> [WHAT THE TASK ASKS]:
From the opening line of the records through the line bearing "destruct (fetch_cases Embed c username w)", set down every line exactly.

[Dataset entries]
[Start of Attachment]

(** One check, whatever its branch: the calls it adds, the one record it
    may rewrite, what it logs, and where an exception comes from. *)
Lemma check_summary (c : Collab Embed) guild username cfg style sv sc ad gch grole w :
  let r := check c guild username cfg style sv sc ad gch grole w in
  exists acts f ls,
    actions (snd r) = (actions w ++ acts)%list /\
    calls_shape (default ad (delete_after_offline cfg)) acts /\
    streamers (snd r) = alter f username (streamers w) /\
    session_open (snd r) = true /\
    (logs (snd r) = (logs w ++ ls)%list /\ check_errors ls = 0%nat) /\
    (forall e, fst r = Raise e ->
       raised_by py_repr _build_live_embed _build_offline_embed c guild username cfg
         style sv sc grole e /\
       sends acts = 0%nat /\
       (streamers (snd r) = streamers w \/
        exists info,
          fetched py_repr c username info /\
          truthy (info_is_live info) = false /\
          _build_offline_embed info = Raise e /\
          streamers (snd r) = alter (set_is_live false) username (streamers w))).
Proof.
  intros r. subst r.
  assert (Hid : alter id username (streamers w) = streamers w) by now apply alter_id.
  destruct (fetch_cases Embed c username w)
    as [(data & Hget & Hne & _) | [[Hnull _] | (l & Hno & Hfetch & _ & Hl)]].
  2: { rewrite (check_fetch_null Embed py_repr _build_live_embed _build_offline_embed
                  c guild username cfg style sv sc ad gch grole w Hnull).
       exists [], id, []. cbn [fst snd actions streamers session_open logs opened].
       rewrite !app_nil_r, Hid.
       summary_goals; try reflexivity; [constructor | now split | discriminate]. }
  2: { unfold _check_single_streamer, bind. rewrite Hfetch.
       exists [], id, [l]. cbn [fst snd actions streamers session_open logs ret].
       rewrite app_nil_r, Hid.
       summary_goals; try reflexivity; [constructor | | discriminate].
       split; [reflexivity |]. now rewrite check_errors_one, Hl. }
  destruct (parse data) as [info | e] eqn:Hp.
  2: { rewrite (check_parse_raises Embed py_repr _build_live_embed _build_offline_embed
                  c guild username cfg style sv sc ad gch grole data e w Hget Hne Hp).
       exists [], id, []. cbn [fst snd actions streamers session_open logs opened].
       rewrite !app_nil_r, Hid.
       summary_goals; try reflexivity; [constructor | now split |].
       intros e' [= <-]. split; [| split; [reflexivity | now left]].
       exists data. auto. }
  destruct (resolved_or_not guild cfg gch) as [Hun | (ch & Hres)].
  { rewrite (check_unresolved Embed py_repr _build_live_embed _build_offline_embed
               c guild username cfg style sv sc ad gch grole data info w Hget Hp Hun).
    exists [], id, []. cbn [fst snd actions streamers session_open logs opened].
    rewrite !app_nil_r, Hid.
    summary_goals; try reflexivity; [constructor | now split | discriminate]. }
  assert (Hf : fetched py_repr c username info) by (exists data; auto).
  rewrite (check_resolved Embed py_repr _build_live_embed _build_offline_embed
             c guild username cfg style sv sc ad gch grole info ch w Hf Hres).
  destruct (is_new_stream info cfg).
  { destruct (went_live_run c guild username cfg info ch style sv sc
                (py_or (ping_role_id cfg) grole) (opened w))
      as [(e & -> & Hsrc) | (embed & content & He & Hc & Hok & Hacts & Hso & Hst & Hlog)].
    - exists [], id, []. cbn [fst snd actions streamers session_open logs opened].
      rewrite !app_nil_r, Hid.
      summary_goals; try reflexivity; [constructor | now split |].
      intros e' [= <-]. split; [| split; [reflexivity | now left]].
      exists data. split; [exact Hget |]. split; [exact Hne |]. right. exists info.
      split; [exact Hp |]. destruct Hsrc; auto.
    - destruct Hlog as (ls & Hlogs & Hls).
      destruct Hst as [(msg & _ & Hst) | [_ Hst]].
      + eexists [_], _, ls. rewrite Hacts, Hst, Hok, Hso, Hlogs.
        cbn [actions streamers session_open logs opened].
        summary_goals; try reflexivity; [constructor | now split | discriminate].
      + exists [Send ch content embed], id, ls. rewrite Hacts, Hst, Hok, Hso, Hlogs.
        cbn [actions streamers session_open logs opened]. rewrite Hid.
        summary_goals; try reflexivity; [constructor | now split | discriminate]. }
  destruct (negb (truthy (info_is_live info)) && is_live cfg) eqn:Hoff.
  { destruct (streamers (opened w) !! username) as [record |] eqn:Hrec.
    - rewrite (went_offline_run Embed _build_offline_embed c username cfg info ch ad
                 record (opened w) Hrec).
      exists (offline_calls _build_offline_embed c cfg info ch ad record).
      eexists _, []. cbn [fst snd actions streamers session_open logs opened].
      rewrite (app_nil_r (logs w)).
      summary_goals; try reflexivity; [apply offline_calls_shape | now split |].
      intros e He. apply andb_prop in Hoff as [Hlive _].
      apply negb_true_iff in Hlive.
      destruct (offline_failure _ c cfg info ch ad record) as [e' |] eqn:Hfail;
        [| discriminate He].
      injection He as <-.
      assert (Hb : _build_offline_embed info = Raise e').
      { revert Hfail. unfold offline_failure.
        destruct (truthy_id _); [| discriminate].
        destruct (channel_fetch_message c ch _); [| discriminate].
        destruct (default ad _); [discriminate |].
        destruct (_build_offline_embed info) as [embed | []]; congruence. }
      split; [| split; [apply offline_calls_no_send |]].
      + exists data. split; [exact Hget |]. split; [exact Hne |]. right. exists info. auto.
      + right. exists info. auto.
    - rewrite (went_offline_absent Embed _build_offline_embed c username cfg info ch ad
                 (opened w) Hrec).
      exists [], id, []. cbn [fst snd actions streamers session_open logs opened].
      rewrite !app_nil_r, Hid.
      summary_goals; try reflexivity; [constructor | now split | discriminate]. }
  destruct (truthy (info_is_live info) && is_live cfg && String.eqb style "detailed").
  { destruct (still_live_run c cfg info ch style sv sc (opened w)) as (r & -> & Hraise & _).
    exists (refresh_calls _build_live_embed c cfg info ch style sv sc), id, [].
    cbn [fst snd actions streamers session_open logs opened].
    rewrite Hid, (app_nil_r (logs w)).
    summary_goals; try reflexivity; [apply refresh_calls_shape | now split |].
    intros e He. split; [| split; [apply refresh_calls_no_send | now left]].
    exists data. split; [exact Hget |]. split; [exact Hne |]. right. exists info. auto. }
  exists [], id, []. cbn [fst snd actions streamers session_open logs opened ret].
  rewrite !app_nil_r, Hid.
  summary_goals; try reflexivity; [constructor | now split | discriminate].
Qed.
(** ** Loading the configuration and starting the run *)

Section Loading.

Variable F : filesystem.

(** How [_load_config] ends, case by case. *)
Lemma _load_config_cases (config_path : string) :
  _load_config F config_path
  = match open_ F config_path with
    | FileNotFoundError _ =>
        ([LogError ("Configuration file not found: " +:+ config_path)],
         inr (SysExit 1))
    | OpenFailed e =>
        ([LogError ("Error loading configuration: " +:+ exn_str e)],
         inr (SysExit 1))
    | Opened file =>
        let parsed :=
          if endswith config_path ".json" then json_load F file
          else if endswith config_path ".yml" || endswith config_path ".yaml"
          then yaml_safe_load F file
          else inl (Exn ValueError "Config file must be JSON or YAML") in
        match parsed with
        | inr config => ([], inr (Loaded config))
        | inl e =>
            ([LogError ("Error loading configuration: " +:+ exn_str e)],
             inr (SysExit 1))
        end
    end.
Proof.
  unfold _load_config.
  destruct (open_ F config_path) as [file|msg|e]; [|done..].
  destruct (endswith config_path ".json");
    [|destruct (endswith config_path ".yml" || endswith config_path ".yaml")];
    simpl.
  - destruct (json_load F file) as [e|c]; simpl; [|done].
    by rewrite issubclass_Exception.
  - destruct (yaml_safe_load F file) as [e|c]; simpl; [|done].
    by rewrite issubclass_Exception.
  - done.
Qed.


End Loading.
(** * The OpenWebUI ping tool ([ping.py]): a shallow embedding and its properties

    The development follows the file top to bottom: the Python runtime
    operations the tool calls ([str.strip], [str.lower], [int(...)], the [re]
    patterns, float formatting), then the class [Tools] method by method, then
    the statements about [Tools.ping].

    Conventions.
    - A Python [str] is a [string]; a character is a code point below 256, so
      the model covers ASCII and Latin-1 text.  Sanitized targets are ASCII by
      construction; text printed by the ping utility outside Latin-1 is not
      covered.
    - A Python [int] is a [Z]; a Python [float] is a binary64 [float].
      CPython 3.11 and later refuse to convert an int of more than 4300
      digits to text, and a text of more than 4300 digits to an int:
      [PyInt.to_str] and [PyInt.int] raise [ValueError] there.  The fields of
      the TCP table are modelled for numbers within that limit
      ([PyInt.str]); they are a port that [int] has parsed, the configured
      port and attempts, and counts that the attempts bound.
    - An operation that may raise returns in [exc]; a method that talks to the
      operating system runs in the monad [M], which threads the trace of the
      calls made so far and keeps it when an exception is raised. *)

From Stdlib Require Import ZArith List String Ascii Bool Lia DecimalString.
From Stdlib Require Import PrimFloat FloatOps SpecFloat.
From Stdlib Require Uint63.
From Stdlib Require DecimalPos.
Import ListNotations.
Open Scope string_scope.
Open Scope Z_scope.

(** ** Exceptions *)

Inductive exn_class : Type :=
| ValueError
| OverflowError
| OSError
| OtherException.

(** An instance of a subclass of Python's [Exception]: its class and [str(e)]. *)
Record exn : Type := Exn { exn_cls : exn_class; exn_str : string }.

Definition exc (A : Type) : Type := (exn + A)%type.

Definition raise {A : Type} (c : exn_class) (msg : string) : exc A := inl (Exn c msg).

Definition exc_bind {A B : Type} (x : exc A) (f : A -> exc B) : exc B :=
  match x with
  | inl e => inl e
  | inr a => f a
  end.
(** X19. When the peer answers [Get] with a message that is no error and
    whose body is a single variant, [g_dbus_get_property] gives the value
    inside the variant and leaves the error as it was. *)
Theorem get_property_value {env : Environment}
    (conn : pointer) (service path interface property : string)
    (error : GError_out) (w : World) (rep : GDBusMessage) (v : GVariant) :
  bus_reply conn
    (method_call_message service path DBUS_IFACE_PROPERTIES "Get"
       (Some (GV_tuple [GV_string interface; GV_string property])))
    = inl rep ->
  is_error_type (msg_type rep) = false ->
  msg_body rep = Some (GV_tuple [GV_variant v]) ->
  exists w',
    g_dbus_get_property conn service path interface property error w
    = Some (Some v, error, w').
Proof.
  intros Hrep Herr Hbody.
  unfold g_dbus_get_property, g_dbus_message_new_method_call,
    g_dbus_connection_send_message_with_reply_sync.
  rewrite g_variant_new_ss. unfold g_dbus_message_set_body. cbn [msg_type
    msg_destination msg_path msg_interface msg_member msg_error_name msg_body].
  unfold method_call_message in Hrep. rewrite Hrep.
  unfold g_dbus_message_get_message_type, g_dbus_message_get_body.
  rewrite Herr, Hbody.
  change (g_variant_get (Some (GV_tuple [GV_variant v])) "(v)")
    with (Some [Out_variant v]).
  eauto.
Qed.

Lemma get_property_value_witness :
  exists w',
    g_dbus_get_property (env := test_environment)
      1 "org.bluez" "/org/x" "org.x.Iface" "Volume" (Some None) the_world
    = Some (Some (GV_number Gi 50), Some None, w').
Proof.
  exact (get_property_value (env := test_environment)
           1 "org.bluez" "/org/x" "org.x.Iface" "Volume" (Some None) the_world
           (method_return (GV_tuple [GV_variant (GV_number Gi 50)])) (GV_number Gi 50)
           eq_refl eq_refl eq_refl).
Defined.

(** X20. When the peer answers [GetManagedObjects] with a message that is
    no error and whose body is an array of objects,
    [g_dbus_get_managed_objects] gives an iterator over exactly these
    objects: the caller's loop sees them all, each once, in the order of
    the reply. *)
Theorem get_managed_objects_yields_objects {env : Environment}
    (conn : pointer) (name path : string) (error : GError_out) (w : World)
    (rep : GDBusMessage) (objects : list GVariant) (fuel : nat) :
  bus_reply conn
    (method_call_message name path DBUS_IFACE_OBJECT_MANAGER "GetManagedObjects" None)
    = inl rep ->
  is_error_type (msg_type rep) = false ->
  msg_body rep = Some (GV_tuple [GV_array managed_object_type objects]) ->
  (length objects <= fuel)%nat ->
  exists it w',
    g_dbus_get_managed_objects conn name path error w = (Some it, error, w')
    /\ g_variant_iter_loop fuel it = objects.
Proof.
  intros Hrep Herr Hbody Hfuel.
  unfold g_dbus_get_managed_objects, g_dbus_message_new_method_call,
    g_dbus_connection_send_message_with_reply_sync.
  unfold method_call_message in Hrep. rewrite Hrep.
  unfold g_dbus_message_get_message_type, g_dbus_message_get_body.
  rewrite Herr, Hbody.
  change (g_variant_get (Some (GV_tuple [GV_array managed_object_type objects]))
            "(a{oa{sa{sv}}})")
    with (Some [Out_iter objects]).
  eexists _, _. split; [reflexivity|]. now apply iter_loop_all.
Qed.

Lemma get_managed_objects_yields_objects_witness :
  exists it w',
    g_dbus_get_managed_objects (env := two_objects_environment)
      1 "org.bluez" "/" (Some None) the_world = (Some it, Some None, w')
    /\ g_variant_iter_loop 5 it = two_objects.
Proof.
  assert (Hfuel : (length two_objects <= 5)%nat) by (simpl; lia).
  exact (get_managed_objects_yields_objects (env := two_objects_environment)
           1 "org.bluez" "/" (Some None) the_world
           (method_return (GV_tuple [GV_array managed_object_type two_objects]))
           two_objects 5 eq_refl eq_refl eq_refl Hfuel).
Defined.

(** X21. Called with a pointer to an empty slot, [g_dbus_set_property]
    gives false in every case, and the slot tells what happened: it is
    still empty afterwards exactly when the peer answered with a message
    that is no error. *)
Theorem set_property_error_slot_tells {env : Environment}
    (conn : pointer) (service path interface property : string)
    (value : GVariant) (w : World) :
  exists error' w',
    g_dbus_set_property conn service path interface property value (Some None) w
      = Some (false, error', w')
    /\ (error' = Some None
        <-> exists rep,
              bus_reply conn
                (method_call_message service path DBUS_IFACE_PROPERTIES "Set"
                   (Some (GV_tuple [GV_string interface; GV_string property;
                                    GV_variant value])))
              = inl rep
              /\ is_error_type (msg_type rep) = false).
Proof.
  unfold g_dbus_set_property, g_dbus_message_new_method_call,
    g_dbus_connection_send_message_with_reply_sync, method_call_message.
  rewrite g_variant_new_ssv. unfold g_dbus_message_set_body. cbn [msg_type
    msg_destination msg_path msg_interface msg_member msg_error_name msg_body].
  destruct (bus_reply conn _) as [rep|e].
  - unfold g_dbus_message_get_message_type.
    destruct (is_error_type (msg_type rep)) eqn:Herr.
    + destruct (to_gerror_empty_slot rep Herr) as (e & He & _).
      rewrite He. eexists _, _. split; [reflexivity|]. split; [done|].
      intros (rep' & [= <-] & Hno). congruence.
    + eexists _, _. split; [reflexivity|]. split; eauto.
  - eexists _, _. split; [reflexivity|]. simpl. split; [done|].
    intros (rep' & [=] & _).
Qed.

(** X22. When the transport refuses the signal,
    [g_dbus_connection_emit_properties_changed] gives false and passes the
    transport's error through the error pointer; the signal it tried to
    send is the one of the successful case. *)
Theorem emit_properties_changed_failure {env : Environment}
    (conn : pointer) (path interface : string) (props : option GVariantBuilder)
    (error : GError_out) (w : World) (e : GError) :
  property_bag props ->
  let signal :=
    {| msg_type := G_DBUS_MESSAGE_TYPE_SIGNAL; msg_destination := None;
       msg_path := path; msg_interface := DBUS_IFACE_PROPERTIES;
       msg_member := "PropertiesChanged"; msg_error_name := None;
       msg_body :=
         Some (GV_tuple [GV_string interface;
                         GV_array (TDictEntry (TBasic Gs) TVariant) (bag_children props);
                         GV_array (TBasic Gs) []]) |} in
  bus_send conn signal = Some e ->
  g_dbus_connection_emit_properties_changed conn path interface props error w
  = Some (false, g_set_error error e,
          set_bus (w_bus w ++ [{| rq_connection := conn; rq_message := signal |}])%list w).
Proof.
  intros Hbag signal Hsend.
  unfold g_dbus_connection_emit_properties_changed.
  rewrite (g_variant_new_properties_changed _ _ Hbag).
  unfold g_dbus_connection_emit_signal. fold signal. now rewrite Hsend.
Qed.

Lemma emit_properties_changed_failure_witness :
  property_bag None
  /\ fst <$> g_dbus_connection_emit_properties_changed (env := two_objects_environment)
               1 "/org/x" "org.x.Iface" None (Some None) the_world
     = Some (false,
             Some (Some {| gerror_dbus_name := None;
                           gerror_message := "The connection is closed" |})).
Proof.
  split; [exact I|].
  exact (f_equal (fmap fst)
           (emit_properties_changed_failure (env := two_objects_environment)
              1 "/org/x" "org.x.Iface" None (Some None) the_world
              {| gerror_dbus_name := None; gerror_message := "The connection is closed" |}
              I eq_refl)).
Defined.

[End of Attachment]

> [RESPONSE BOX]:
(** One check, whatever its branch: the calls it adds, the one record it
    may rewrite, what it logs, and where an exception comes from. *)
Lemma check_summary (c : Collab Embed) guild username cfg style sv sc ad gch grole w :
  let r := check c guild username cfg style sv sc ad gch grole w in
  exists acts f ls,
    actions (snd r) = (actions w ++ acts)%list /\
    calls_shape (default ad (delete_after_offline cfg)) acts /\
    streamers (snd r) = alter f username (streamers w) /\
    session_open (snd r) = true /\
    (logs (snd r) = (logs w ++ ls)%list /\ check_errors ls = 0%nat) /\
    (forall e, fst r = Raise e ->
       raised_by py_repr _build_live_embed _build_offline_embed c guild username cfg
         style sv sc grole e /\
       sends acts = 0%nat /\
       (streamers (snd r) = streamers w \/
        exists info,
          fetched py_repr c username info /\
          truthy (info_is_live info) = false /\
          _build_offline_embed info = Raise e /\
          streamers (snd r) = alter (set_is_live false) username (streamers w))).
Proof.
  intros r. subst r.
  assert (Hid : alter id username (streamers w) = streamers w) by now apply alter_id.
  destruct (fetch_cases Embed c username w)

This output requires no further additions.